A titre subsidiaire, la société GRENELLE DISTRIBUTION elle sollicite
➤ Ecarter des débats la pièce des demandeurs intitulée « l’expertise sur investissement '>
➤ Ecarter des débats « le courrier explicatif des époux X '>
DEBOUTER les époux X de leurs demandes tendant à faire annuler le contrat de vente et le contrat de prêt
A titre infiniment subsidiaire en cas d’annulation des contrats :
➤ DEBOUTER les époux X de l’ensemble de leur demande en restitution d’un excès de prix
DEBOUTER la société COFIDIS de l’ensemble de ses demandes formulées à
l’encontre de la société GRENELLE DISTRIBUTION
EN TOUT ETAT DE CAUSE,
➤ REJETER la demande d’application de l’exécution provisoire
- CONDAMNER les époux X à payer à la société GRENELLE DISTRIBUTION la somme de 10.000 € à titre de dommages et intérêts pour procédure abusive, outre la somme de 5000 € sur le fondement de l’article 700 du Code de procédure civile
LA SA COFIDIS régulièrement convoquée a conclu à titre principal au débouté des époux
X.
– A titre subsidiaire, en cas d’annulation des contrats de ne la condamner qu’à restituer les intérêts perçus.
➤ A titre infiniment subsidiaire, de condamner la société GRENELLE DISTRIBUTION à payer à la SA COFIDIS la somme de 30.567,01 € au taux légal à compter du jugement
à intervenir.
➤ A titre infiniment subsidiaire, de condamner la société GRENELLE DISTRIBUTION à payer à la SA COFIDIS la somme de 23.600 € au taux légal à compter du jugement à intervenir
EN TOUTE ETAT DE CAUSE de,
- CONDAMNER la société GRENELLE DISTRIBUTION à garantir la SA COFIDIS de toutes condamnation qui serait mise à sa charge au profit des emprunteurs et de condamner tout succombant à payer à la SA COFIDIS la somme de 1200 € sur le fondement de l’article 700 du CPC outre les dépens.

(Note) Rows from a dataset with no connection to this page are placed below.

(* ===== verification/RtosTimer.v ===== *)
(** * Software timers

    [Demo_FreeRTOS/FreeRTOS/Source/timers.c]: the timers, the two lists of active
    timers, and the timer task that other tasks send their commands to, through a
    queue.  A callback acts on the timers by sending commands like everyone else; the
    calls are recorded. *)

From S2P Require Import Prelude Words RtosList RtosHeap RtosSeq RtosSched RtosQueue RtosSchedProps RtosBoot RtosQueueSys RtosQueueRun.
From stdpp Require Import list strings.
#[local] Open Scope Z_scope.

Module RtosTimer.
Export RtosQueueRun.

Definition tmrMAX_TIME_BEFORE_OVERFLOW : Z := 2 ^ 32 - 1.
Definition tmrSTATUS_IS_ACTIVE : Z := 0x01.
Definition tmrSTATUS_IS_STATICALLY_ALLOCATED : Z := 0x02.
Definition tmrSTATUS_IS_AUTORELOAD : Z := 0x04.
Definition tmrCOMMAND_EXECUTE_CALLBACK_FROM_ISR : Z := -2.
Definition tmrCOMMAND_EXECUTE_CALLBACK : Z := -1.
Definition tmrCOMMAND_START_DONT_TRACE : Z := 0.
Definition tmrCOMMAND_START : Z := 1.
Definition tmrCOMMAND_RESET : Z := 2.
Definition tmrCOMMAND_STOP : Z := 3.
Definition tmrCOMMAND_CHANGE_PERIOD : Z := 4.
Definition tmrCOMMAND_DELETE : Z := 5.
Definition tmrFIRST_FROM_ISR_COMMAND : Z := 6.
Definition tmrCOMMAND_START_FROM_ISR : Z := 6.
Definition tmrCOMMAND_RESET_FROM_ISR : Z := 7.
Definition tmrCOMMAND_STOP_FROM_ISR : Z := 8.
Definition tmrCOMMAND_CHANGE_PERIOD_FROM_ISR : Z := 9.
Definition configTIMER_QUEUE_LENGTH : Z := 10.
Definition configTIMER_TASK_PRIORITY : Z := 2.
Definition configTIMER_TASK_STACK_DEPTH : Z := 180.
Definition sizeof_Timer_t : Z := 44.
Definition offset_uxTimerNumber : Z := 36.
Definition sizeof_DaemonTaskMessage_t : Z := 16.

L’affaire a été appelée à l’audience du 23 Janvier 2024.
MOTIF DE LA DECISION
Le 13 Octobre 2017, la société GRENELLE DISTRIBUTION se présentait au domicile des époux X afin de lui proposer la pose de panneaux photovoltaïque, en sus de la pose d’un chauffe-eau thermodynamique afin de leur faire réaliser des économies.
Le Bon de commande constitué d’un formulaire pré-imprimé et prérempli, fait état de la fourniture et de la pose de matériel définis comme suit :
➤ Système aérovoltaïque d’une capacité de 1500 wc
➤ Chauffe-eau thermodynamic d’une capacité de 220 litres
Le coût total du matériel est de 13838,86 € HT, soit 14.600 € TTC pour le système aérovoltaïque et de 8530,80 € HT, soit 9000 € TTC pour le chauffe-eau.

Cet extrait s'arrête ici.